Research Suggests Chronic Stress Linked to Alzheimer’s Disease
A new study by scientists at the San Diego school of medicine on chronic stress has shown that this condition causes the production and accumulation of tau proteins in mice brain cells.
The tau protein aggregates observed during the study conducted on brain cells of mice were similar to the tau proteins that are also found in Alzheimer's disease in humans. The results have been published in the online edition of the Proceedings of the National Academy of Sciences.
Stress is a natural response to difficult situations and in the recent years it has also been linked to psychiatric conditions such as anxiety and depression. On an upbeat note, not all kinds of stress are harmful. 'Acute stress', which is event-free and may even prove to be beneficial, is believed to help improve brain plasticity and develop learning.
However the word 'stress' frequently indicates chronic stress, an affected state of mind that has now integrated in our daily life. Work place troubles, relationship problems, financial, health or other emotional challenges contribute to chronic stress.
Chronic stress is 'harmful' as it brings about pathological changes in the body and is known to have severe health implications. The findings from the present study confirm those made by earlier clinical findings, which suggest that individuals prone to stress are more likely to develop sporadic Alzheimer's disease (AD), which, incidentally, accounts for more than 90% of people with AD.
When people begin to age their neurons become less capable of handling the effects of stress. During stressful situations the hypothalamus of the brain releases the Corticotropin Releasing Hormone (CRH). The role of the CRH is to stimulate the pituitary gland to release the adrenocorticotropic hormone which would act on the adrenal glands to release the stress hormone, cortisol.
The pathology of the AD reveals the involvement of two different proteins, beta-amyloid plaques and neurofibrillary tangles (NFTs). The NFTs comprise of aggregates of a protein called Tau. The role of tau protein is to maintain cellular structure and in the building of the cytoskeleton.
In a person with Alzheimer, the end of the tau protein gets phosphorylated, as a result of which they form aggregates. When the aggregates amplify they form neurofibrillary tangles that correlate with a person's cognitive decline, a symptom of Alzheimer's disease. Research on tau proteins could throw light on the symptoms and progress of AD, which, in turn, would help in the management of the condition.

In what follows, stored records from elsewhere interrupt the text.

Lemma represents_same_view st st' a :
  represents st a → cache_inv st' → same_view st st' → represents st' a.
Proof.
  intros (Hi & Hl & Hv) Hi' [Hs Hc]. unfold represents. splits; [done|by rewrite Hc|].
  intros s bs Hz. rewrite Hs. eauto.
Qed.

Lemma cache_op_refines `{!DiskLaws D} st a o r a' :
  represents st a → spec_op a o = Some (r, a') →
  ∃ st', cache_op st o = Ok (r, st') ∧ represents st' a'.
Proof.
  intros Hrep Hs. pose proof Hrep as (Hi & Hl & Hv). destruct o as [s size off|s src off| |s]; simpl in *.
  - apply bind_Some in Hs as (bs & Hz & Hs). destruct (in_sector size off) eqn:Hin; [|done].
    simplify_eq. pose proof (zget_Some_range _ _ _ Hz).
    destruct (buffer_cache_read_ok st s size off) as (bs' & st' & E & Hbs & Hi' & Hv'); [done|lia|done|].
    rewrite (Hv _ _ Hz) in Hbs. simplify_eq. eauto using represents_same_view.
  - apply bind_Some in Hs as (bs & Hz & Hs). destruct (in_sector _ off) eqn:Hin; [|done].
    apply bind_Some in Hs as (a1 & Hset & Hs). simplify_eq. pose proof (zget_Some_range _ _ _ Hz).
    rewrite zset_Some in Hset by lia. simplify_eq.
    destruct (buffer_cache_write_ok st s src off)
      as (bs' & st' & E & Hbs & Hi' & Hc & Hw & Ho); [done|lia|done|].
    rewrite (Hv _ _ Hz) in Hbs. simplify_eq. rewrite E. unfold mbind; simpl.
    eexists. split; [reflexivity|]. unfold represents.
    splits; [done|by rewrite length_insert, Hc|].
    intros s' bs. rewrite zget_insert by lia. destruct (Z.eqb_spec s s') as [<-|].
    + intros [= <-]. done.
    + intros Hz'. rewrite Ho by done. eauto.
  - simplify_eq. destruct (buffer_cache_write_back_ok st) as (st' & E & Hi' & Hv' & _); [done|].
    rewrite E. unfold mbind; simpl. eauto using represents_same_view.
  - simplify_eq. destruct (buffer_cache_release_ok st s) as (b & st' & E & Hi' & Hv' & _); [done|].
    rewrite E. unfold mbind; simpl. eauto using represents_same_view.
Qed.

Lemma cache_run_refines `{!DiskLaws D} os st a rs a' :
  represents st a → spec_run a os = Some (rs, a') →
  ∃ st', cache_run st os = Ok (rs, st') ∧ represents st' a'.
Proof.
  revert st a rs. induction os as [|o os IH]; intros st a rs Hrep Hs; simpl in *.
  { simplify_eq. eauto. }
  apply bind_Some in Hs as ([r a1] & H1 & Hs). apply bind_Some in Hs as ([rs' a2] & H2 & Hs).
  simplify_eq. destruct (cache_op_refines _ _ _ _ _ Hrep H1) as (st1 & E1 & Hrep1).
  destruct (IH _ _ _ Hrep1 H2) as (st2 & E2 & Hrep2). exists st2.
  rewrite E1. unfold mbind; simpl. by rewrite E2.
Qed.

(** The contents of a disk as an array. *)
Definition disk_is (d : D) (a : list (list Z)) : Prop :=
  Z.of_nat (length a) = capacity d ∧ ∀ s bs, zget a s = Some bs → disk_read d s = Ok bs.

Lemma init_represents d a :
  disk_is d a → represents (buffer_cache_init (static_state d)) a.
Proof.
  intros [Hl Hd]. unfold represents. splits; [apply buffer_cache_init_inv|done|]. intros s bs Hz.
  rewrite view_none; [by apply Hd|]. intros i c (Hx & Ha & _).
  cbn [buffer_cache buffer_cache_init static_state] in Hx.
  rewrite list_lookup_fmap in Hx. by apply fmap_Some in Hx as (x & _ & ->).
Qed.

(** C7: The buffer cache is transparent.  Start with the initialised cache
    over a disk holding the sectors [a] and run any sequence of reads,
    writes, write-backs and releases that stays within the disk: every
    operation returns, every read answers what the array of sectors answers,
    and a final write-back leaves the disk itself holding the final array. *)
Theorem buffer_cache_refines_array `{!DiskLaws D} d a os rs a' :
  disk_is d a → spec_run a os = Some (rs, a') →
  ∃ st st', cache_run (buffer_cache_init (static_state d)) os = Ok (rs, st) ∧
    buffer_cache_write_back st = Ok st' ∧ disk_is (filesys_disk st') a'.
Proof.
  intros Hd Hs. destruct (cache_run_refines os _ a rs a' (init_represents _ _ Hd) Hs)
    as (st & E & Hi & Hl & Hv).
  destruct (buffer_cache_write_back_ok st Hi) as (st' & E' & _ & [_ Hc] & Hw).
  exists st, st'. splits; try done. split; [congruence|]. intros s bs Hz. rewrite Hw. eauto.
Qed.

(** The clock terminates.  In every state satisfying the invariant,
    [buffer_cache_find_victim] returns the index of an unused buffer, having
    written the victim back if it was dirty: no sector's contents change and
    the invariant is kept. *)
Theorem find_victim_total `{!DiskLaws D} st :
  cache_inv st →
  ∃ i c st', buffer_cache_find_victim st = Ok (i, st') ∧ get_slot st' i = Ok c ∧
    0 <= i < BUFFER_CACHE_SIZE ∧ allocated c = false ∧ cache_inv st' ∧
    ∀ s, view st' s = view st s.
Proof.
  intros Hi. destruct (find_victim_ok st Hi) as (k & c & st' & E & Hi' & [Hv _] & _ & Hk & Ha).
  exists (Z.of_nat k), c, st'. splits; try done; [by apply get_slot_nat|lia|].
  apply lookup_lt_Some in Hk. rewrite (inv_length _ Hi') in Hk. unfold BUFFER_CACHE_SIZE. lia.
Qed.

End Cache.
Arguments state D : clear implicits.

(** * A disk in memory *)

(** The instance of the disk interface used by the concrete runs: an array of
    512-byte sectors. *)
Definition ramdisk : Type := list (list Z).

#[global] Instance ramdisk_Disk : Disk ramdisk := {
  capacity l := Z.of_nat (length l);
  disk_read l s := bs ← of_option (zget l s); Ok (resize 512 0 bs);
  disk_write l s bs := of_option (zset l s bs)
}.

#[global] Instance ramdisk_laws : DiskLaws ramdisk.
Proof.
  split.
  - intros d s Hs. destruct (zget_is_Some d s Hs) as [bs E]. exists (resize 512 0 bs).
    simpl. rewrite E. split; [done|]. apply length_resize.
  - unfold ramdisk. intros d s bs Hs Hl. exists (<[Z.to_nat s := bs]> d). simpl.
    rewrite zset_Some by done. splits; try done.
    + apply (f_equal Z.of_nat), length_insert.
    + rewrite zget_insert, Z.eqb_refl by done. unfold mbind; simpl.
      f_equal. by apply resize_all_alt.
    + intros s' Hne. rewrite zget_insert by done. by destruct (Z.eqb_spec s s').
Qed.

Definition sample_ramdisk : ramdisk := replicate 70 (replicate 512 7).

Lemma sample_ramdisk_is : disk_is sample_ramdisk sample_ramdisk.
Proof.
  split; [done|]. intros s bs Hz. unfold disk_read; simpl. rewrite Hz. unfold mbind; simpl.
  unfold zget in Hz. destruct (s <? 0); [done|]. by apply lookup_replicate in Hz as [-> _].
Qed.
Lemma cstr_mem_of p s : Forall (λ c, 0 < c < 256) s → cstr (mem_of p (s ++ [0])) p s.
Proof. intros. split; [done|]. apply put_bytes_at. Qed.

Lemma cstr_put_ne m p bs q s :
  cstr m q s → q + Z.of_nat (length s) < p ∨ p + Z.of_nat (length bs) <= q →
  cstr (put_bytes p bs m) q s.
Proof.
  intros [Hs Hb] Hd. split; [done|]. apply bytes_at_put_ne; [done|].
  rewrite length_app; simpl. lia.
Qed.

(** Concrete memories: two strings at disjoint addresses. *)
Definition two_strings (p : Z) (a : list Z) (q : Z) (b : list Z) : mem :=
  put_bytes p (a ++ [0]) (mem_of q (b ++ [0])).
Lemma two_strings_fst p a q b :
  Forall (λ c, 0 < c < 256) a → cstr (two_strings p a q b) p a.
Proof. intros. split; [done|]. apply put_bytes_at. Qed.
Lemma two_strings_snd p a q b :
  Forall (λ c, 0 < c < 256) b → p + Z.of_nat (length a) < q → cstr (two_strings p a q b) q b.
Proof.
  intros. apply cstr_put_ne; [by apply cstr_mem_of|]. rewrite length_app; simpl. lia.
Qed.

Lemma strcmp_correct_witness :
  let m := two_strings 16 [97; 98] 32 [97; 200] in strcmp 16 32 m = Ok (-1, m).
Proof.
  refine (proj1 (strcmp_correct _ 16 32 [97; 98] [97; 200] _ _ _ _)); try lia.
  - apply two_strings_fst. repeat constructor; lia.
  - apply two_strings_snd; [repeat constructor; lia|simpl; lia].
Defined.
(* ===== verification/StdioCorrect.v ===== *)
(** Correctness of formatted output: [__vprintf] prints what its format says,
    [vsnprintf] stays within its buffer, and decimal output is read back by
    [atoi]. *)
From S2P Require Import Prelude Mem Str StrSearch CStdlib Stdio StdioOut StdioSpec.

(** * The messages printed by [__vprintf] itself *)

Definition bare : spec := mkSpec [] (Digits []) None INT.
Definition bare_conv : printf_conversion := mkConv 0 0 (-1) INT.
Lemma wf_bare : wf_spec bare.
Proof. split; simpl; done. Qed.
Lemma bare_conv_of args : conv_of bare args = Some (bare_conv, args).
Proof. done. Qed.

Definition text_items (s : list Z) : list item := Char <$> s.
Lemma prints_text R refuse s its args out : Forall (λ c, c ≠ 0 ∧ c ≠ 37) s → prints R refuse its args out →
  prints R refuse (text_items s ++ its) args (s ++ out).
Proof. induction 1 as [|c s [? ?] Hs IH]; intros Hp; [done|]. apply p_char; auto. Qed.

(** <<"<<no %%%c">> and the rest of the message. *)
Definition message_items (tail : list Z) : list item :=
  text_items [60; 60; 110; 111; 32] ++ Percent :: Conv bare 99 :: text_items tail.
Lemma u8_s8 ch : is_u8 ch → u8 (u32 (s8 ch)) = ch.
Proof.
  unfold is_u8, u8, u32, s8. intros. rewrite Z.mod_mod_divide by (by exists 16777216).
  destruct (Z.lt_ge_cases ch 128).
  - rewrite (Z.mod_small (ch + 128)), Z.mod_small by lia. lia.
  - replace (ch + 128) with (ch - 128 + 1 * 256) by lia. rewrite Z.mod_add, (Z.mod_small (ch - 128)) by lia.
    replace (ch - 128 - 128) with (ch + (-1) * 256) by lia. rewrite Z.mod_add, Z.mod_small by lia. done.
Qed.
Lemma message_prints R tail ch : Forall (λ c, c ≠ 0 ∧ c ≠ 37) tail → is_u8 ch →
  prints R false (message_items tail) [u32 (s8 ch)] ([60; 60; 110; 111; 32; 37; ch] ++ tail).
Proof.
  intros Ht Hch. apply (prints_text R false [60; 60; 110; 111; 32] _ _ (37 :: [ch] ++ tail)); [by repeat constructor|].
  apply p_percent. eapply (p_conv R false bare 99 _ _ bare_conv); [apply wf_bare|done|done|done| |].
  - replace [ch] with (string_field [u8 (u32 (s8 ch))] bare_conv) by (by rewrite u8_s8). by eapply c_char.
  - pose proof (prints_text R false tail [] [] [] Ht (p_nil _ _ _)) as H. by rewrite !app_nil_r in H.
Qed.

Section Vprintf.
Context {A : Type} (output : Z → M (mem * A) ()).
Context (R : mem) (I : nat → mem → A → Prop).
Context (I_mem : ∀ n m a, I n m a → R ⊆ m).
Context (I_out : ∀ n ch m a m' a',
  I (S n) m a → output ch (m, a) = Ok ((), (m', a')) → I n m' a').
(* ===== verification/Console.v ===== *)
(** The kernel console (lib/kernel/console.c) and [hex_dump] (lib/stdio.c): a
    recursive lock around formatted output to the serial port and the display.

    The state is what one thread sees: whether it is in interrupt context and
    whether it holds the console lock, which [lock_acquire] obtains sooner or
    later.  The two devices are the sequences of the characters sent to them. *)
From S2P Require Import Prelude Mem Str StrSearch CStdlib Stdio StdioOut StdioSpec StdioCorrect.

Record console := mkConsole {
  intr_context : bool;
  use_console_lock : bool;
  lock_held : bool;
  console_lock_depth : Z;
  write_cnt : Z;
  serial : list Z;
  vga : list Z
}.

Definition set_lock (held : bool) (depth : Z) (k : console) : console :=
  mkConsole (intr_context k) (use_console_lock k) held depth (write_cnt k) (serial k) (vga k).
Definition put (c : Z) (k : console) : console :=
  mkConsole (intr_context k) (use_console_lock k) (lock_held k) (console_lock_depth k)
    (s64 (write_cnt k + 1)) (serial k ++ [c]) (vga k ++ [c]).

Definition console_init (k : console) : console :=
  mkConsole (intr_context k) true false (console_lock_depth k) (write_cnt k) (serial k) (vga k).
Definition console_panic (k : console) : console :=
  mkConsole (intr_context k) false (lock_held k) (console_lock_depth k) (write_cnt k) (serial k) (vga k).

(** [!intr_context () && use_console_lock] *)
Definition locking (k : console) : bool := negb (intr_context k) && use_console_lock k.

Definition acquire_console (k : console) : console :=
  if locking k then
    if lock_held k then set_lock true (s32 (console_lock_depth k + 1)) k
    else set_lock true (console_lock_depth k) k
  else k.
(** [lock_release] asserts that the lock is held. *)
Definition release_console (k : console) : outcome console :=
  if locking k then
    if 0 <? console_lock_depth k then Ok (set_lock (lock_held k) (console_lock_depth k - 1) k)
    else assert (lock_held k) (Ok (set_lock false (console_lock_depth k) k))
  else Ok k.
Definition console_locked_by_current_thread (k : console) : bool :=
  intr_context k || negb (use_console_lock k) || lock_held k.

Definition putchar_have_lock (c : Z) (k : console) : outcome console :=
  assert (console_locked_by_current_thread k) (Ok (put (u8 c) k)).

(** [vprintf_helper], over the console and [char_cnt]. *)
Definition vprintf_helper (c : Z) : M (mem * (console * Z)) () := λ '(m, (k, char_cnt)),
  k ← putchar_have_lock c k; Ok ((), (m, (k, s32 (char_cnt + 1)))).

Abbreviation CM := (M (mem * console)).
Definition vprintf_from (fuel : nat) (format : source) (args : list Z) : CM Z := λ '(m, k),
  '(_, (m, (k, char_cnt))) ← vprintf_level vprintf_helper 1 fuel format args (m, (acquire_console k, 0));
  k ← release_console k;
  Ok (char_cnt, (m, k)).
Definition vprintf (fuel : nat) (format : Z) (args : list Z) : CM Z := vprintf_from fuel (At format) args.
Definition printf (fuel : nat) (format : Z) (args : list Z) : CM Z := vprintf fuel format args.
(** [printf] of a literal. *)
Definition printf_lit (text : list Z) (args : list Z) : CM () :=
  vprintf_from (S (length text)) (Lit text) args;; mret ().

(** <<"Console: %lld characters output\n">> *)
Definition console_print_stats : CM () :=
  '(_, k) ← getS;
  printf_lit [67; 111; 110; 115; 111; 108; 101; 58; 32; 37; 108; 108; 100; 32; 99; 104; 97; 114; 97; 99; 116;
              101; 114; 115; 32; 111; 117; 116; 112; 117; 116; 10]
    [u32 (write_cnt k); u32 (Z.shiftr (write_cnt k) 32)].

Definition put_locked (c : Z) : CM () := λ '(m, k), k ← putchar_have_lock c k; Ok ((), (m, k)).
Definition get_char (p : Z) : CM Z := λ '(m, k), '(c, m) ← load p m; Ok (c, (m, k)).
Definition acquire : CM () := λ '(m, k), Ok ((), (m, acquire_console k)).
Definition release : CM () := λ '(m, k), k ← release_console k; Ok ((), (m, k)).

Fixpoint puts_loop (fuel : nat) (s : Z) : CM () :=
  match fuel with
  | O => fail OutOfFuel
  | S fuel =>
      c ← get_char s;
      if c =? 0 then mret () else put_locked c;; puts_loop fuel (s + 1)
  end.
Definition puts (s : Z) : CM Z :=
  acquire;;
  '(m, _) ← getS; puts_loop (S (size m)) s;;
  put_locked 10;;
  release;;
  mret 0.
Fixpoint putbuf_loop (n : nat) (buffer : Z) : CM () :=
  match n with
  | O => mret ()
  | S n => c ← get_char buffer; put_locked c;; putbuf_loop n (buffer + 1)
  end.
Definition putbuf (buffer n : Z) : CM () := acquire;; putbuf_loop (Z.to_nat n) buffer;; release.
Definition putchar (c : Z) : CM Z := acquire;; put_locked c;; release;; mret c.

(** * [hex_dump] *)

Fixpoint repeat_lit (n : nat) (text : list Z) : CM () :=
  match n with O => mret () | S n => printf_lit text [];; repeat_lit n text end.
(** [for (; i < end; i++)] over the bytes of the line, [n] left. *)
Fixpoint hex_bytes (n : nat) (buf i : Z) : CM () :=
  match n with
  | O => mret ()
  | S n =>
      b ← get_char buf;
      printf_lit [37; 48; 50; 104; 104; 120; 37; 99] [b; if i =? 7 then 45 else 32];;
      hex_bytes n (buf + 1) (i + 1)
  end.
Definition isprint (c : Z) : bool := (32 <=? c) && (c <? 127).
Fixpoint ascii_bytes (n : nat) (buf : Z) : CM () :=
  match n with
  | O => mret ()
  | S n =>
      b ← get_char buf;
      printf_lit [37; 99] [if isprint b then b else 46];;
      ascii_bytes n (buf + 1)
  end.

(** One line of [n] bytes from column [start] on. *)
Definition hex_line (ofs buf start n : Z) (ascii : bool) : CM () :=
  printf_lit [37; 48; 56; 106; 120; 32; 32] [ROUND_DOWN ofs 16; 0];;
  repeat_lit (Z.to_nat start) [32; 32; 32];;
  hex_bytes (Z.to_nat n) buf start;;
  (if ascii then
     repeat_lit (Z.to_nat (16 - (start + n))) [32; 32; 32];;
     printf_lit [124] [];;
     repeat_lit (Z.to_nat start) [32];;
     ascii_bytes (Z.to_nat n) buf;;
     repeat_lit (Z.to_nat (16 - (start + n))) [32];;
     printf_lit [124] []
   else mret ());;
  printf_lit [10] [].

(** [while (size > 0)]; every line takes at least one byte. *)
Fixpoint hex_loop (fuel : nat) (ofs buf size : Z) (ascii : bool) : CM () :=
  match fuel with
  | O => fail OutOfFuel
  | S fuel =>
      if 0 <? size then
        let start := ofs mod 16 in
        let end_ := if size <? 16 - start then start + size else 16 in
        let n := end_ - start in
        hex_line ofs buf start n ascii;;
        hex_loop fuel (u32 (ofs + n)) (buf + n) (size - n) ascii
      else mret ()
  end.
Definition hex_dump (ofs buf size : Z) (ascii : bool) : CM () :=
  hex_loop (S (Z.to_nat size)) ofs buf size ascii.

(** * What the console prints *)

Record sound (k : console) : Prop := {
  so_depth : 0 <= console_lock_depth k < 2147483647;
  so_held : 0 < console_lock_depth k → lock_held k = true
}.

(** The console after printing [cs]. *)
Definition shout (cs : list Z) (k : console) : console :=
  mkConsole (intr_context k) (use_console_lock k) (lock_held k) (console_lock_depth k)
    (s64 (write_cnt k + Z.of_nat (length cs))) (serial k ++ (u8 <$> cs)) (vga k ++ (u8 <$> cs)).

Definition wide (k : console) : Prop := is_s64 (write_cnt k).

Lemma shout_nil k : wide k → shout [] k = k.
Proof.
  unfold wide, is_s64. intros. destruct k. unfold shout; simpl in *. rewrite !app_nil_r, Z.add_0_r.
  by rewrite s64_small.
Qed.
Lemma s64_add a b : s64 (s64 a + b) = s64 (a + b).
Proof.
  unfold s64. replace ((a + 9223372036854775808) mod 18446744073709551616 - 9223372036854775808 + b + 9223372036854775808)
    with ((a + 9223372036854775808) mod 18446744073709551616 + b) by lia.
  rewrite Zplus_mod_idemp_l. f_equal. f_equal. lia.
Qed.
Lemma shout_app cs cs' k : shout cs' (shout cs k) = shout (cs ++ cs') k.
Proof.
  unfold shout; simpl. rewrite s64_add, fmap_app, !app_assoc, length_app. do 2 f_equal. lia.
Qed.
Lemma put_shout c k : put (u8 c) k = shout [c] k.
Proof. done. Qed.
Lemma wide_shout cs k : wide (shout cs k).
Proof.
  unfold wide, is_s64, shout, s64; simpl.
  pose proof (Z.mod_pos_bound (write_cnt k + Z.of_nat (length cs) + 9223372036854775808) 18446744073709551616).
  lia.
Qed.

Lemma locked_shout cs k :
  console_locked_by_current_thread (shout cs k) = console_locked_by_current_thread k.
Proof. done. Qed.

Lemma acquire_locked k : console_locked_by_current_thread (acquire_console k) = true.
Proof.
  unfold acquire_console, locking, console_locked_by_current_thread.
  destruct k as [[] [] [] d w s v]; done.
Qed.

(** Releasing gives back the lock as it was before acquiring it. *)
Lemma release_acquired k cs : sound k → release_console (shout cs (acquire_console k)) = Ok (shout cs k).
Proof.
  intros [Hd Hh]. unfold release_console, acquire_console.
  destruct (locking k) eqn:El; [|unfold locking in *; simpl in *; by rewrite El].
  destruct (lock_held k) eqn:Eh; unfold locking in *; simpl in *; rewrite El.
  - rewrite s32_small by lia. destruct (Z.ltb_spec 0 (console_lock_depth k + 1)); [|lia].
    unfold set_lock, shout; simpl. rewrite Eh. do 2 f_equal. lia.
  - destruct (Z.ltb_spec 0 (console_lock_depth k)); [by specialize (Hh ltac:(done))|].
    unfold set_lock, shout; simpl. by rewrite Eh.
Qed.

Lemma acquire_wide k : wide k → wide (acquire_console k).
Proof. unfold wide, acquire_console. by repeat case_match. Qed.

Section Says.
Context (m : mem).

(** On memory [m], [f] prints [cs] and returns [r]. *)
Definition says {B} (f : CM B) (cs : list Z) (r : B) : Prop :=
  ∀ k, sound k → wide k → f (m, k) = Ok (r, (m, shout cs k)).

Lemma says_bind {B C} (f : CM B) (g : B → CM C) cs cs' r r' :
  says f cs r → says (g r) cs' r' → says (f ≫= g) (cs ++ cs') r'.
Proof using.
  intros Hf Hg k Hs Hw. rewrite (M_bind_step _ _ _ _ _ (Hf k Hs Hw)), <- shout_app.
  apply Hg; [by destruct Hs|apply wide_shout].
Qed.
Lemma says_ret {B} (r : B) : says (mret r) [] r.
Proof using. intros k _ Hw. by rewrite shout_nil. Qed.
Lemma says_then {B C} (f : CM B) (g : B → CM C) cs r r' :
  says f cs r → says (g r) [] r' → says (f ≫= g) cs r'.
Proof using. intros Hf Hg. rewrite <- (app_nil_r cs). by eapply says_bind. Qed.

Lemma says_char p c : m !! p = Some c → says (get_char p) [] c.
Proof using.
  intros Hp k _ Hw. unfold get_char. rewrite (mem_load_Ok m p c Hp). by rewrite shout_nil.
Qed.

(** The formatting of [__vprintf] over the console. *)
Definition counting (n : nat) (m' : mem) (a : console * Z) : Prop :=
  m' = m ∧ console_locked_by_current_thread a.1 = true ∧ 0 <= a.2 ∧ a.2 + Z.of_nat n < 2147483648.

Lemma helper_counts n ch m' k cnt : counting (S n) m' (k, cnt) →
  vprintf_helper ch (m', (k, cnt)) = Ok ((), (m', (shout [ch] k, cnt + 1))) ∧
  counting n m' (shout [ch] k, cnt + 1).
Proof using.
  intros (-> & Hl & H0 & Hn). simpl in *. unfold vprintf_helper, putchar_have_lock. rewrite Hl. simpl.
  unfold mbind; simpl. rewrite s32_small by lia. split; [done|]. unfold counting; simpl. splits; done || lia.
Qed.
Lemma counting_mem n m' a : counting n m' a → m ⊆ m'.
Proof using. by intros [-> _]. Qed.
Lemma counting_out n ch m' a m'' a' :
  counting (S n) m' a → vprintf_helper ch (m', a) = Ok ((), (m'', a')) → counting n m'' a'.
Proof using.
  destruct a as [k cnt]. intros HI E. destruct (helper_counts n ch m' k cnt HI) as [E' H]. rewrite E in E'.
  by simplify_eq.
Qed.
Lemma helper_list_counts cs n m' k cnt : wide k → counting (length cs + n) m' (k, cnt) →
  output_list vprintf_helper cs (m', (k, cnt)) =
    Ok ((), (m', (shout cs k, cnt + Z.of_nat (length cs)))).
Proof using.
  revert k cnt. induction cs as [|c cs IH]; intros k cnt Hw HI; cbn [output_list length].
  - rewrite shout_nil by done. by rewrite Z.add_0_r.
  - destruct (helper_counts _ c m' k cnt HI) as [E HI']. erewrite M_bind_step by exact E.
    rewrite IH; [|apply wide_shout|done]. rewrite shout_app. simpl. do 4 f_equal. lia.
Qed.

Lemma says_vprintf fuel f its args out :
  chars_at m f 0 (format_bytes its) → prints m true its args out → Forall is_u32 args →
  (length (format_bytes its) < fuel)%nat → Z.of_nat (length out) < 2147483648 →
  says (vprintf_from fuel f args) out (Z.of_nat (length out)).
Proof using.
  intros Hs Hp Hu Hf Hl k Hk Hw. unfold vprintf_from.
  assert (counting (length out + 0) m (acquire_console k, 0)) as HI.
  { unfold counting; simpl. splits; [done|apply acquire_locked|lia|lia]. }
  assert (wide (acquire_console k)) as Hw'.
  { by apply acquire_wide. }
  rewrite (vprintf_level_emits vprintf_helper m counting counting_mem counting_out fuel f its args out
    Hs Hp Hu Hf 0%nat m _ HI).
  erewrite M_bind_step by exact (helper_list_counts out 0%nat m _ 0 Hw' HI).
  unfold mret, M_ret, mbind, outcome_bind. by rewrite release_acquired.
Qed.

Lemma put_locked_says c k : console_locked_by_current_thread k = true →
  put_locked c (m, k) = Ok ((), (m, shout [c] k)).
Proof using. intros Hl. unfold put_locked, putchar_have_lock. by rewrite Hl. Qed.

Lemma acquire_step {B} (f : () → CM B) k : (acquire ≫= f) (m, k) = f () (m, acquire_console k).
Proof using. done. Qed.
Lemma release_says cs k : sound k → release (m, shout cs (acquire_console k)) = Ok ((), (m, shout cs k)).
Proof using. intros Hk. unfold release. by rewrite release_acquired. Qed.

During experiments conducted on mouse models, repeated episodes of human-like stress resulted in the phosphorylation and altered the solubility of neuronal tau proteins. This process is most evident in the hippocampus, which is the seat of memory and, also the area that is first and hardest hit during the unfolding of AD pathology.
In the above-said experiments, two corticotrophin - releasing factor receptors were particularly impacted by stress. Antagonists against these receptors reduced stress- effects. Drugs are being tried that modulate the functioning of these receptors.
The critical research however has raised many doubts. First of all, there is no clear-cut evidence to suggest that NFTs cause AD. Secondly, no cognitive decline was noticed in mice despite the increase in phosphorylated tau. Thirdly, the possibility that the mice might have got used to the repeated stress cannot be ruled out and therefore, using a different kind of stress after a certain period might have been more effective.
Despite the loopholes, this interesting work carried out by Rissman et al has immense potential but needs added evidence for larger and sustained effect.
Robert A. Rissmann, Michael A. Staup, Allyson Roe Lee, Nicholas J. Justice, Kenner C. Rice, Wylie Vale, and Paul E. Sawchenko (2012):" Corticotropin-releasing factor receptor-dependent effects of repeated stress on tau phosphorylation, solubility, and aggregation": PNAS, 2012.